AIM OF THE EXERCISE
Set down exactly the lines below between the line holding "s = extend b r" and the line holding "pose proof (continue_frame_app", inclusive; no other line belongs in the answer.

Stored data
• • • • • • •
Lemma continuation_app a b h s :
  0 <= st_length s -> 0 <= st_padding s ->
  match ngx_http_v2_handle_continuation a h s with
  | Save h' p s' => h' = h /\ (exists v, 0 <= v /\ s' = set_padding v s) /\
      Z.of_nat (length p) < st_length s + 9 /\ (a <> [] -> p <> [] \/ st_length s = 0) /\
      ngx_http_v2_handle_continuation (a ++ b) h s = ngx_http_v2_handle_continuation (p ++ b) h s'
  | r => ngx_http_v2_handle_continuation (a ++ b) h s = extend b r
  end.
Proof.
  intros Hl Hp. destruct (skippable_range a s Hl Hp) as (Hk & Hk1 & Hk2).
  assert (Hp1 : 0 <= st_padding (after_skip a s)) by (cbn; lia).
  assert (Htwice : ngx_http_v2_handle_continuation (a ++ b) h s =
    ngx_http_v2_handle_continuation (skipped a s ++ b) h (after_skip a s)).
  { rewrite !continuation_eq by done. by destruct (skip_twice a b s Hl Hp) as [-> ->]. }
  rewrite (continuation_eq a) by done.
  pose proof (continue_frame_app (skipped a s) b h (after_skip a s) Hl) as H.
  assert (Hdone : Z.of_nat (length (skipped a s)) < st_length s + 9 \/
    ngx_http_v2_handle_continuation (a ++ b) h s = continue_frame (skipped a s ++ b) h (after_skip a s)).
  { destruct (decide (Z.of_nat (length (skipped a s)) < st_length s + 9)) as [|Hge]; [by left|]. right.
    rewrite Htwice, continuation_eq by done.
    assert (E : skippable (skipped a s ++ b) (after_skip a s) = 0).
    { unfold skippable at 1. cbn [after_skip set_padding st_padding st_length].
      rewrite Hk2; [case_ifs; lia|]. unfold skipped in Hge. rewrite length_app, length_take, length_drop in Hge. lia. }
    by destruct (skipped_none _ _ E) as [-> ->]. }
  destruct (continue_frame (skipped a s) h (after_skip a s)) as [| |h' p' s'|] eqn:Ef.
  1, 2, 4: destruct Hdone as [Hlt | ->]; [|done]; unfold continue_frame, NGX_HTTP_V2_FRAME_HEADER_SIZE in Ef;
    cbn [after_skip set_padding st_length] in Ef; rewrite (proj2 (Z.ltb_lt _ _) Hlt) in Ef; done.
  destruct H as (-> & -> & -> & Hlt). split; [done|].
  split; [exists (st_padding s - skippable a s); split; [lia|done]|]. split; [done|]. split; [|done].
  intros Ha. destruct a; [done|]. unfold skipped. destruct (Z.to_nat (st_length s)) eqn:El; [right; lia|by left].
Qed.
(** *** The fields

    The three handlers of fields differ in what they do with the bytes: [w] takes
    them, whether they are the last, and the decoder's state and the field so far. *)

Definition field_body (w : list Z -> bool -> Z -> list Z -> Z -> option (Z * Z * list Z))
    (fin : list Z -> Z -> bool) (h : handler) (pos : list Z) (s : h2_state (R := R)) : option result :=
  let size := field_size pos s in
  let s1 := set_length (st_length s - size) s in
  let rest := st_field_rest s - size in
  '(rc, state, field) ← w (take (Z.to_nat size) pos) (rest =? 0) (st_field_state s) (st_field s) (st_alloc s);
  let s2 := set_field state field (st_alloc s) rest s1 in
  if negb (rc =? NGX_OK) then Some (Error NGX_HTTP_V2_COMP_ERROR)
  else if rest =? 0 then
    if fin field (st_alloc s) then Some (Call ProcessHeader (drop (Z.to_nat size) pos) s2) else None
  else Some (field_goes_on h (drop (Z.to_nat size) pos) s2).

Definition fits (field : list Z) (alloc : Z) : bool := Z.of_nat (length field) <? alloc.

Definition write_huff (src : list Z) (last : bool) (state : Z) (field : list Z) (alloc : Z) : option (Z * Z * list Z) :=
  '(rc, state, out) ← ngx_http_v2_huff_decode state src last;
  if Z.of_nat (length (field ++ out)) <=? alloc then Some (rc, state, field ++ out) else None.

Definition write_raw (src : list Z) (last : bool) (state : Z) (field : list Z) (alloc : Z) : option (Z * Z * list Z) :=
  if Z.of_nat (length (field ++ src)) <=? alloc then Some (NGX_OK, state, field ++ src) else None.

Definition write_none (src : list Z) (last : bool) (state : Z) (field : list Z) (alloc : Z) : option (Z * Z * list Z) :=
  Some (NGX_OK, state, field).

Lemma field_huff_body pos s :
  ngx_http_v2_state_field_huff pos s = field_body write_huff fits FieldHuff pos s.
Proof.
  unfold ngx_http_v2_state_field_huff, field_body, write_huff, put_field, terminate_field, fits. cbv zeta.
  destruct (ngx_http_v2_huff_decode _ _ _) as [[[rc st] out]|]; [|done]. cbn [mbind option_bind].
  cbn [set_field set_length st_field st_alloc st_field_rest st_field_state].
  destruct (_ <=? st_alloc s); [|done]. cbn [mbind option_bind st_field_rest].
  destruct (negb (rc =? NGX_OK)); [done|]. cbn [set_field set_length st_field_rest st_field st_alloc].
  destruct (_ =? 0); [|done]. by destruct (_ <? st_alloc s).
Qed.

Lemma field_raw_body pos s :
  ngx_http_v2_state_field_raw pos s = field_body write_raw fits FieldRaw pos s.
Proof.
  unfold ngx_http_v2_state_field_raw, field_body, write_raw, put_field, terminate_field, fits. cbv zeta.
  cbn [set_field set_length st_field st_alloc st_field_rest st_field_state].
  destruct (_ <=? st_alloc s); [|done]. cbn [mbind option_bind set_field set_length st_field_rest st_field st_alloc negb].
  destruct (_ =? 0); [|done]. by destruct (_ <? st_alloc s).
Qed.

Lemma field_skip_body pos s :
  ngx_http_v2_state_field_skip pos s = field_body write_none (fun _ _ => true) FieldSkip pos s.
Proof.
  unfold ngx_http_v2_state_field_skip, field_body, write_none. cbv zeta.
  cbn [mbind option_bind set_field set_length st_field_rest st_field st_alloc st_field_state negb Z.eqb NGX_OK].
  done.
Qed.

(** Writing in two steps. *)
Class Writer (w : list Z -> bool -> Z -> list Z -> Z -> option (Z * Z * list Z)) : Prop := {
  writer_nil : forall a st f al st1 f1, w a false st f al = Some (NGX_OK, st1, f1) ->
    w [] false st1 f1 al = Some (NGX_OK, st1, f1);
  writer_app : forall a b last st f al st1 f1, w a false st f al = Some (NGX_OK, st1, f1) -> b <> [] ->
    w (a ++ b) last st f al = w b last st1 f1 al;
  writer_error : forall a b last st f al rc st1 f1, w a false st f al = Some (rc, st1, f1) -> rc <> NGX_OK ->
    exists st2 f2, w (a ++ b) last st f al = Some (rc, st2, f2)
}.

#[local] Instance writer_raw : Writer write_raw.
Proof.
  constructor; unfold write_raw; intros.
  - case_match; [|done]. simplify_eq. rewrite app_nil_r. by rewrite H0.
  - destruct (Z.of_nat (length (f ++ a)) <=? al) eqn:E; [|done]. simplify_eq. by rewrite app_assoc.
  - case_match; by simplify_eq.
Qed.

#[local] Instance writer_none : Writer write_none.
Proof. constructor; unfold write_none; intros; by simplify_eq. Qed.

#[local] Instance writer_huff : Writer write_huff.
Proof.
  constructor; unfold write_huff.
  - intros a st f al st1 f1 H. destruct (ngx_http_v2_huff_decode st a false) as [[[rc s1] out]|]; [|done].
    cbn [mbind option_bind] in H. destruct (_ <=? al) eqn:E; [|done]. injection H as -> -> <-.
    unfold ngx_http_v2_huff_decode. cbn [decode_loop mbind option_bind negb Z.eqb NGX_OK hd_state hd_dst].
    by rewrite app_nil_r, E.
  - intros a b last st f al st1 f1 H Hb.
    destruct (ngx_http_v2_huff_decode st a false) as [[[rc s1] out]|] eqn:Ed; [|done].
    cbn [mbind option_bind] in H. destruct (Z.of_nat (length (f ++ out)) <=? al) eqn:E; [|done]. injection H as -> -> <-.
    rewrite (huff_decode_parts st a b last st1 out Ed Hb).
    destruct (ngx_http_v2_huff_decode st1 b last) as [[[rc s2] out2]|]; [|done]. cbn [mbind option_bind].
    by rewrite app_assoc.
  - intros a b last st f al rc st1 f1 H Hrc. pose proof (huff_decode_error st a b last) as He.
    destruct (ngx_http_v2_huff_decode st a false) as [[[rc' s1] out]|]; [|done].
    cbn [mbind option_bind] in H. destruct (_ <=? al) eqn:E; [|done]. injection H as -> -> <-.
    destruct He as [He | ->]; [done|]. cbn [mbind option_bind]. rewrite E. by eexists _, _.
Qed.

Lemma field_size_min pos (s : h2_state (R := R)) :
  field_size pos s = Z.min (st_length s) (Z.min (st_field_rest s) (Z.of_nat (length pos))).
Proof.
  unfold field_size. cbv zeta. destruct (st_field_rest s <? Z.of_nat (length pos)) eqn:E1.
  - destruct (st_length s <? st_field_rest s) eqn:E2; lia.
  - destruct (st_length s <? Z.of_nat (length pos)) eqn:E2; lia.
Qed.

Lemma field_size_cases a b (s : h2_state (R := R)) :
  0 <= st_length s -> 0 <= st_field_rest s ->
  (field_size (a ++ b) s = field_size a s /\ 0 <= field_size a s <= Z.of_nat (length a) /\
     (st_field_rest s - field_size a s = 0 \/ st_length s - field_size a s = 0)) \/
  (field_size a s = Z.of_nat (length a) /\ Z.of_nat (length a) < st_field_rest s /\ Z.of_nat (length a) < st_length s).
Proof. intros Hl Hr. rewrite !field_size_min, length_app. lia. Qed.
• • • • • • •
EXERCISE RESPONSE
  | r => ngx_http_v2_handle_continuation (a ++ b) h s = extend b r
  end.
Proof.
  intros Hl Hp. destruct (skippable_range a s Hl Hp) as (Hk & Hk1 & Hk2).
  assert (Hp1 : 0 <= st_padding (after_skip a s)) by (cbn; lia).
  assert (Htwice : ngx_http_v2_handle_continuation (a ++ b) h s =
    ngx_http_v2_handle_continuation (skipped a s ++ b) h (after_skip a s)).
  { rewrite !continuation_eq by done. by destruct (skip_twice a b s Hl Hp) as [-> ->]. }
  rewrite (continuation_eq a) by done.
  pose proof (continue_frame_app (skipped a s) b h (after_skip a s) Hl) as H.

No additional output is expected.